Extended Architectural Overview

This section explains the overall architectural layout of BFM (Bidirectional Failover Manager), the roles of its key components, and the failover process using visual diagrams and step-by-step explanations.

Purpose

BFM’s architecture is designed to ensure high availability and robust failover management for PostgreSQL clusters. This section details:

The network communication among components.
The specific roles of each component.
A step-by-step workflow of the failover process.

Network Diagrams

The diagrams below illustrate the BFM network architecture, including the failover process and component communication.

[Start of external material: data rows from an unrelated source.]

Lemma selectPerType_length items order max window sel :
  (Z.of_nat (length sel) <= max)%Z →
  (Z.of_nat (length (selectPerType items order max window sel)) <= max)%Z.
Proof.
  revert sel. induction order as [|t order IH]; intros sel Hs; simpl; [done|].
  destruct (Z.leb_spec (max - Z.of_nat (length sel)) 0); [done|]. apply IH.
  unfold take_need. rewrite length_app, length_take. lia.
Qed.

Lemma groupMatched_length items bids users order max window sel :
  (∀ it, it ∈ items → it_Type it ∈ ["auction_bid_v1"; "plaintext_v1"]) →
  NoDup order →
  length (groupMatched items bids users order max window sel) ≤
    length sel + (if ⌜? "auction_bid_v1" ∈ order ⌝ then length bids else 0) +
    (if ⌜? "plaintext_v1" ∈ order ⌝ then length users else 0).
Proof.
  intros Hit. revert sel. induction order as [|t order IH]; intros sel Hnd; simpl; [lia|].
  apply NoDup_cons in Hnd as [Ht Hnd]. etrans; [by apply IH|]. rewrite length_app.
  assert (∀ s, bool_decide (s ∈ t :: order) = bool_decide (s = t) || bool_decide (s ∈ order)) as Hb.
  { intros s. rewrite <-bool_decide_or. apply bool_decide_ext, elem_of_cons. }
  rewrite !Hb. clear Hb. destruct (bool_decide_reflect (t = "auction_bid_v1")) as [->|H1].
  { rewrite (bool_decide_true ("auction_bid_v1" = _)), (bool_decide_false ("plaintext_v1" = _)),
      (bool_decide_false ("auction_bid_v1" ∈ order)) by done. simpl. lia. }
  rewrite (bool_decide_false ("auction_bid_v1" = t)) by congruence.
  destruct (bool_decide_reflect (t = "plaintext_v1")) as [->|H2].
  { rewrite (bool_decide_true ("plaintext_v1" = _)), (bool_decide_false ("plaintext_v1" ∈ order))
      by done. simpl. lia. }
  rewrite (bool_decide_false ("plaintext_v1" = t)) by congruence. simpl.
  assert (byType items t = []) as ->.
  { unfold byType. apply elem_of_nil_inv. intros x [<- Hx]%list_elem_of_filter.
    apply Hit in Hx. rewrite !elem_of_cons, elem_of_nil in Hx. naive_solver. }
  unfold take_need, sortItems. simpl. rewrite firstn_nil. simpl. lia.
Qed.

Lemma Solve_fallback ms items pol :
  pairs items pol = 0 →
  (SolveDeterministic ms items pol).1 =
    selectPerType items (dp_Order pol) (clamp_max (dp_MaxN pol))
      (clamp_window (dp_Window pol) (clamp_max (dp_MaxN pol))) [].
Proof.
  intros Hk. unfold SolveDeterministic. destruct (_ || _); [done|]. destruct (_ <=? 0)%Z; [done|].
  destruct (Z.leb_spec (match_count (length (sortItems (byType items "auction_bid_v1")))
    (length (sortItems (byType items "plaintext_v1")))
    (clamp_window (dp_Window pol) (clamp_max (dp_MaxN pol))) (clamp_max (dp_MaxN pol) / 2)) 0)
    as [|Hk2]; [done|]. exfalso. unfold pairs in Hk.
  unfold sortItems in Hk2. rewrite !length_SliceStable in Hk2. lia.
Qed.

Lemma Solve_grouped ms n items pol :
  digests n items → grouped items (dp_Order pol) [] (SolveDeterministic ms items pol).1.
Proof.
  intros Hd. destruct (decide (0 < pairs items pol)) as [Hk|Hk].
  - rewrite Solve_matched by done. apply (groupMatched_grouped n); [done|by apply (segment_take n)..].
  - rewrite Solve_fallback by lia. by apply (selectPerType_grouped n).
Qed.
Lemma default_wiring_never_prepares_witness :
  (Phase (sv_st default_run.1) = "" ∨ Phase (sv_st default_run.1) = "preprepared") ∧
  Phase (sv_st default_run.1) = "preprepared".
Proof.
  split; [|vm_compute; reflexivity].
  refine (default_wiring_never_prepares (MI := iter_forward) (PD := noop_decrypter) (WJ := wal_json)
    (BJ := block_json) (sample_svc zero_message ∅) default_run.1 _ default_run.2 _ _ _).
  - exact default_id_mode.
  - reflexivity.
  - rewrite <-surjective_pairing. exact default_run_some.
Defined.

(** The guard stops only the state machine: a vote below the last logged one is
    still appended to the log, and broadcast, so that after the next restart the
    guard starts from the older vote. *)
Example guarded_vote_lowers_the_guard :
  let fs := append_all (J := wal_json) "w.log" [msg MsgPrepare "a" 9 3] ∅ in
  let stale := msg MsgPrepare "b" 9 1 in
  let s := sample_svc zero_message fs in
  let started := (Start (SI := memory_store) (WJ := wal_json) (mkStartEnv false false false false) s).1 in
  let r := final (run_turns started [stale]) started in
  let restarted := (Start (SI := memory_store) (WJ := wal_json) (mkStartEnv false false false false)
    (sample_svc zero_message (sv_fs r.1))).1 in
  Round (sv_lastWAL started) = 3%N ∧ processed r.2 = [] ∧ EBroadcast stale ∈ r.2 ∧
  Round (sv_lastWAL restarted) = 1%N.
Proof.
  vm_compute. split; [done|]. split; [done|]. split; [|done]. do 4 right. left.
Qed.
(* ===== verification/TssStores.v ===== *)
(** The durable stores of the threshold layer (src/internal/tss/dkg/storage.go,
    session_store.go, beast_session_store.go), the committee configuration
    (beast_dkg_config.go), and the DKG engine running on its session store. *)
From S2P Require Import CryptoOps.
From S2P Require Import Prelude Metrics Codec Files Tss.

(** ** Framed JSON records *)
Definition frame (magic flags : N) (body : bytes) : bytes :=
  encode_header {| h_magic := magic; h_version := 1; h_flags := flags;
    h_length := N.of_nat (length body); h_crc := crc32 body |}.

Definition frameable (magic : N) (body : bytes) : Prop :=
  (magic < 2 ^ 32)%N ∧ (N.of_nat (length body) < 2 ^ 32)%N.

Lemma ReadFull_frame magic flags body :
  ReadFull 16 (frame magic flags body ++ body) = Some (frame magic flags body, body).
Proof. apply ReadFull_app, length_encode_header. Qed.

Lemma ReadFull_all body : ReadFull (length body) body = Some (body, []).
Proof. rewrite <-(app_nil_r body) at 2. by apply ReadFull_app. Qed.

Lemma decode_frame magic flags body :
  frameable magic body → (flags < 2 ^ 16)%N →
  decode_header (frame magic flags body) =
    mkHeader magic 1 flags (N.of_nat (length body)) (crc32 body).
Proof.
  intros [Hm Hl] Hf. apply decode_encode_header. pose proof (crc32_below body).
  repeat split; simpl; done.
Qed.

(** ** The session stores *)
Definition magicSess : N := 0x54535353.
Definition magicBeastSess : N := 0x42445353.

Section session_store.
Context {A : Type} {J : Json A} (magic : N).
Lemma batched_threshold_two_never_ready_witness :
  (blst_Decrypt (B := unit_blst) (G := toy_gcm) (J := countable_json jsonEnvelope) batch_conf
     (run (thresh_step (B := unit_blst) (G := toy_gcm) (J := countable_json jsonEnvelope) batch_conf) Thresh_init
        [EvRemote 5 2 (replicate 96 Byte.x00); EvRemote 5 3 (replicate 96 Byte.x00)]).1
     (mkBlockHeader 5 0) (Private batch_tx)).2.1 = None.
Proof.
  apply (batched_threshold_two_never_ready (B := unit_blst) (G := toy_gcm) (J := countable_json jsonEnvelope)).
  - reflexivity.
  - by vm_compute.
  - reflexivity.
Defined.

(** The same transaction is opened as soon as the threshold is one. *)
Example batched_threshold_one_is_ready :
  (blst_Decrypt (B := unit_blst) (G := toy_gcm) (J := countable_json jsonEnvelope)
     (mkConfig "batched" (replicate 48 Byte.x01) [] 1 1 (unit_share 1) 4)
     Thresh_init (mkBlockHeader 5 0) (Private batch_tx)).2.2 = Some ErrPrivateDecode.
Proof. vm_compute. reflexivity. Qed.

(** Configured without a threshold, which LoadConfig accepts, it never is. *)
Example batched_without_threshold_fails :
  (blst_Decrypt (B := unit_blst) (G := toy_gcm) (J := countable_json jsonEnvelope)
     (mkConfig "batched" (replicate 48 Byte.x01) [] 0 1 (unit_share 1) 4)
     Thresh_init (mkBlockHeader 5 0) (Private batch_tx)).2.2 = Some ErrPrivateCipher.
Proof. vm_compute. reflexivity. Qed.

Lemma share_published_once_witness :
  NoDup (published_heights (run (thresh_step (B := unit_blst) (G := toy_gcm) (J := countable_json jsonEnvelope) sample_conf)
    (SetThresholdSharePublisher sample_thresh true)
    [EvEarly 5; EvEarly 6; EvDecrypt (mkBlockHeader 5 0) (Private sample_tx); EvEarly 6]).1) ∧
  published_heights (run (thresh_step (B := unit_blst) (G := toy_gcm) (J := countable_json jsonEnvelope) sample_conf)
    (SetThresholdSharePublisher sample_thresh true)
    [EvEarly 5; EvEarly 6; EvDecrypt (mkBlockHeader 5 0) (Private sample_tx); EvEarly 6]).1 = [6; 5]%N.
Proof.
  split; [|vm_compute; reflexivity].
  apply (share_published_once (B := unit_blst) (G := toy_gcm) (J := countable_json jsonEnvelope) sample_conf). reflexivity.
Defined.


(** A remote peer can plant a share under the node's own index before the node
    derives its own: the node then publishes it as its own. *)
Lemma planted_share_is_published {B : Blst} (t : Thresh) height junk :
  threshEnabled t = true → (0 < threshIndex t)%Z → threshShare t ≠ [] → threshPub t = true →
  height ≠ 0%N → height ∉ sentHeights t →
  (default ∅ (sharesByHeight t !! height) : gmap Z bytes) !! threshIndex t = None → length junk = 96 →
  published (maybeEnsureShare (HandleThresholdShare t height (threshIndex t) junk) height) =
    (height, threshIndex t, junk) :: published t.
Proof.
  intros He Hi Hs Hp Hh Hsent Hnone Hl. assert (junk ≠ []) as Hne by (by intros ->).
  unfold HandleThresholdShare. rewrite (proj2 (N.eqb_neq _ _) Hh), (proj2 (Z.leb_gt _ _) Hi), bool_decide_false
    by (intros []; done). cbn [orb]. rewrite Hnone.
  set (t' := set_shares t _). assert (getShare t' height (threshIndex t) = junk) as Hg.
  { unfold getShare, t'. cbn [sharesByHeight set_shares]. rewrite lookup_insert_eq. simpl. by rewrite lookup_insert_eq. }
  unfold maybeEnsureShare. rewrite (proj2 (N.eqb_neq _ _) Hh).
  change (threshEnabled t') with (threshEnabled t). change (threshIndex t') with (threshIndex t).
  change (threshShare t') with (threshShare t). rewrite He, (proj2 (Z.leb_gt _ _) Hi).
  rewrite (bool_decide_false (threshShare t = [])) by done. cbn [negb orb]. rewrite Hg, bool_decide_true by done.
  unfold publish_once. change (threshPub t') with (threshPub t). rewrite Hp. cbn [negb].
  unfold markShareSent. change (sentHeights t') with (sentHeights t). by rewrite bool_decide_false.
Qed.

**Figure 1:** BFM Normal Scenario – In a healthy state, the master node streams WAL logs to the standby node, and the VIP always routes SQL requests to the master. BFM only monitors health status.

**Figure 2:** BFM Failover Scenario – When the master node fails, BFM promotes the standby node to master, redirects the VIP, and reconfigures the old master as a standby after recovery.

Component Roles

BFM Watcher: Continuously monitors the health of PostgreSQL nodes by tracking heartbeat signals. If a node fails to respond, it triggers the failover sequence.
API Server: Handles management requests and provides system status updates. It also plays a key role in deciding which standby node should be promoted during a failover, offering a set of RESTful endpoints for administration.
VIP Manager: Manages the Virtual IP (VIP) during failover, ensuring that applications remain continuously connected by redirecting the VIP to the new primary node.
PostgreSQL Nodes: Represent the data servers. Typically, one node acts as the primary (master) while the others serve as backups (standby) that can be promoted if failure is detected.